## TASK TO CARRY OUT
Among the entries below, find the lines with the word "faults" and copy them.

Segment Start: RECORDS FOR THE EXERCISE

(* ===== verification/GateRecovery.v ===== *)
(** * GateRecovery: what the gate's operations achieve

    The postcondition of [open], the measured outcomes of [fail_close] and [rollback], and
    recovery: with the in-process [DeterministicTrafficAdapter] and no further fault,
    [reconcile] settles every interrupted open.  Concrete runs serve as witnesses and show
    two places where recovery falls short of the design text. *)

From S2P Require Import Prelude Effects Json Sha256 ExposureGate GateInvariant.

Local Open Scope string_scope.
Local Open Scope list_scope.

Section Open.
Context `{Sha256} {T : Type} `{!TrafficAuthorityAdapter T} (clock : nat → Z).

(** What [open] checks of a proof against the staged row. *)
Record proof_ok (row : GateRow.t) (g : Z) (proof : OpenProof) : Prop := {
  po_generation : proof_generation proof = g;
  po_staged : GateRow.candidate_generation row = g;
  po_plan : ∃ plan, py_eqb (JStr (proof_plan_id proof)) plan = true
    ∧ (GateRow.candidate_json row = plan ∨ getitem "plan_id" (GateRow.candidate_json row) = Ok plan);
  po_candidate : candidate_digest proof = GateRow.candidate_digest row;
  po_evidence : (1 ≤ evidence_count proof)%Z;
  po_digests : sha256_fullmatch (evidence_digest proof) = true
    ∧ sha256_fullmatch (coverage_digest proof) = true;
  po_lease : LeaseGrant_of_json (GateRow.lease_json row) = Ok (lease proof);
}.

Lemma dwp_open_guards row g proof (Q : unit → GateDb → Prop) (S : exn → GateDb → Prop) d :
  (proof_ok row g proof → Q tt d) → (∀ e, S e d) → dwp (open_guards clock row g proof) Q S d.
Proof.
  intros HQ HS. unfold open_guards. apply dwp_bind, dwp_raise_if; [auto|]. intros Hg.
  apply dwp_bind, dwp_lift; [intros plan Hplan|auto].
  apply dwp_bind, dwp_raise_if; [auto|]. intros Hp.
  apply dwp_bind, dwp_raise_if; [auto|]. intros Hc.
  apply dwp_bind, dwp_raise_if; [auto|]. intros He.
  apply dwp_bind, dwp_lift; [intros staged Hl|auto].
  case_bool_decide as Hs; [|by apply dwp_raise]. subst staged. dwp_steps; auto.
  apply HQ. reflect. split; try done; try lia.
  exists plan. split; [done|]. destruct (GateRow.candidate_json row); try (by right).
  left. congruence.
Qed.

(** [open] returns only when the candidate is durably open: it returns a fence for which
    the proof was complete (generation, plan, candidate digest, at least one piece of
    evidence, well-formed digests, the staged lease), the stored state is CANDIDATE_OPEN, and
    the stored route is the proof's generation with the returned fence, observed with the
    proof's candidate digest. *)
Theorem open_postcondition w g proof f w' :
  gate_reachable clock w → open clock g proof w = (Ok f, w') →
  ∃ row row', gate_state (db w) = Some row ∧ gate_state (db w') = Some row'
    ∧ proof_ok row g proof
    ∧ GateRow.state row' = GateState.CANDIDATE_OPEN
    ∧ GateRow.route_generation row' = Some g ∧ GateRow.route_fence row' = f
    ∧ GateRow.proof_digest row' = Some (OpenProof_digest proof)
    ∧ GateRow.observed_candidate_digest row' = Some (candidate_digest proof).
Proof.
  intros Hok%reachable_ok Hrun.
  assert (Hd : dwp (open clock g proof)
    (λ f d', ∃ row row', gate_state (db w) = Some row ∧ gate_state d' = Some row'
      ∧ proof_ok row g proof
      ∧ GateRow.state row' = GateState.CANDIDATE_OPEN
      ∧ GateRow.route_generation row' = Some g ∧ GateRow.route_fence row' = f
      ∧ GateRow.proof_digest row' = Some (OpenProof_digest proof)
      ∧ GateRow.observed_candidate_digest row' = Some (candidate_digest proof))
    (λ _ _, True) (db w)).
  2: { specialize (Hd w eq_refl). unfold wp in Hd. by rewrite Hrun in Hd. }
  unfold open. apply dwp_bind, dwp_row; [intros row Hr Hv|done].
  apply dwp_bind, dwp_open_guards; [intros Hproof|done].
  destruct (bool_decide (GateRow.state row = _)) eqn:Hst; reflect.
  - apply dwp_bind, dwp_raise_if; [done|]. intros Hpd. reflect. apply dwp_ret.
    exists row, row. unfold db_ok in Hok. rewrite Hr in Hok.
    pose proof (ok_route _ _ Hok) as Hroute. unfold route_ok in Hroute. rewrite Hst in Hroute.
    destruct Hroute as (Hg & Ho & _). rewrite (po_staged _ _ _ Hproof) in Hg.
    rewrite <-(po_candidate _ _ _ Hproof) in Ho. done.
  - apply dwp_bind, dwp_raise_if; [done|]. intros _. apply dwp_bind, dwp_hit; [|done].
    unfold open_effect. apply dwp_bind, dwp_transaction, dwp_bind, dwp_transition; [|done].
    intros row1 now Hr1 _ _. assert (row1 = row) as -> by congruence. apply dwp_update_row.
    apply dwp_bind, dwp_hit; [|done]. apply dwp_bind, dwp_clock. intros n.
    apply dwp_bind, dwp_traffic; [intros _|done]. apply dwp_bind, dwp_hit; [|done].
    apply dwp_bind, dwp_query; [intros actual|done]. apply dwp_bind, dwp_hit; [|done].
    cbv zeta. destruct (_ || _ : bool) eqn:Hm.
    { apply dwp_bind. eapply (dwp_mono _ (λ _ _, True) _ (λ _ _, True)); [|intros ? d2 _|done].
      - dwp_steps; done.
      - apply dwp_bind. eapply (dwp_mono _ (λ _ _, True) _ (λ _ _, True)); [|intros ? d3 _|done].
        + unfold fail_close, record_outcome. dwp_steps; done.
        + by apply dwp_raise. }
    reflect. apply dwp_bind, dwp_transaction, dwp_bind, dwp_transition; [|done].
    intros row2 now2 Hr2 _ _. injection Hr2 as <-. apply dwp_update_row, dwp_ret.
    eexists row, _. split; [done|]. split; [done|]. split; [done|]. cbn.
    split_and!; try done. by f_equal.
Qed.
End Open.

(** ** Rules over the whole world *)

Section WorldRules.
Context `{Sha256} {T : Type} `{!TrafficAuthorityAdapter T} (clock : nat → Z).

(** Everything but the database and the clock is as before. *)
Definition same_env (w w' : World T) : Prop :=
  traffic w' = traffic w ∧ faults w' = faults w ∧ own_authority w' = own_authority w.

#[export] Instance same_env_preorder : PreOrder same_env.
Proof. split; [done|]. intros x y z (?&?&?) (?&?&?). unfold same_env. intuition congruence. Qed.

Lemma wp_row w row (Q : GateRow.t → World T → Prop) S :
  gate_state (db w) = Some row → GateRow.schema_version row = schema_version →
  Q row w → wp _row Q S w.
Proof.
  intros Hr Hv HQ. unfold _row, get_db. wp_steps. rewrite Hr. wp_steps; [|done].
  rewrite Hv in *. done.
Qed.

Lemma wp_hit_unarmed w point (Q : unit → World T → Prop) S :
  faults w = ∅ → Q tt w → wp (_hit point) Q S w.
Proof.
  intros Hf HQ. unfold _hit. wp_steps; [|done]. rewrite Hf in *. reflect. set_solver.
Qed.

Lemma wp_gate_append w g k op from to fence detail oid (Q : Z → World T → Prop) S :
  (∀ w' now, same_env w w' → db w' = logged (db w)
    (Transition.mk (next_seq (db w)) g k op (correlation oid op g) from to fence now detail) →
    Q (next_seq (db w)) w') →
  wp (_append clock g k op from to fence detail oid) Q S w.
Proof.
  intros HQ. unfold _append, read_clock, get_db, update_db. wp_steps. by eapply HQ.
Qed.

Lemma wp_transition w row g target op k detail fence oid (Q : Z → World T → Prop) S :
  gate_state (db w) = Some row → GateRow.schema_version row = schema_version →
  target = GateRow.state row ∨ target ∈ allowed (GateRow.state row) →
  (∀ w' now, same_env w w' →
    db w' = set_gate_state (Some (row_transition target (next_seq (db w)) row))
      (logged (db w) (Transition.mk (next_seq (db w)) g k op (correlation oid op g)
        (Some (GateRow.state row)) (Some target) fence now detail)) →
    Q (next_seq (db w)) w') →
  wp (_transition clock g target op k detail fence oid) Q S w.
Proof.
  intros Hr Hv Hall HQ. unfold _transition. apply wp_bind, (wp_row w row); [done..|].
  apply wp_bind, wp_raise_if.
  { intros Hb. exfalso. reflect. destruct Hall as [?|Hall]; [done|]. done. }
  intros _. apply wp_bind, wp_gate_append. intros w1 now He1 Hdb1. unfold cas_row, update_row, update_db, get_db.
  wp_steps. rewrite Hdb1. cbn. rewrite Hr, Z.eqb_refl. wp_steps; [done|].
  apply (HQ _ now); [done|]. cbn. rewrite Hdb1. cbn. by rewrite Hr.
Qed.

Lemma wp_update_row f w (Q : unit → World T → Prop) S :
  (∀ w', same_env w w' → db w' = set_gate_state (f <$> gate_state (db w)) (db w) → Q tt w') →
  wp (update_row f) Q S w.
Proof. intros HQ. unfold update_row, update_db. wp_steps. by apply HQ. Qed.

Segment End: RECORDS FOR THE EXERCISE

## SOLVED PROBLEM
  traffic w' = traffic w ∧ faults w' = faults w ∧ own_authority w' = own_authority w.
  faults w = ∅ → Q tt w → wp (_hit point) Q S w.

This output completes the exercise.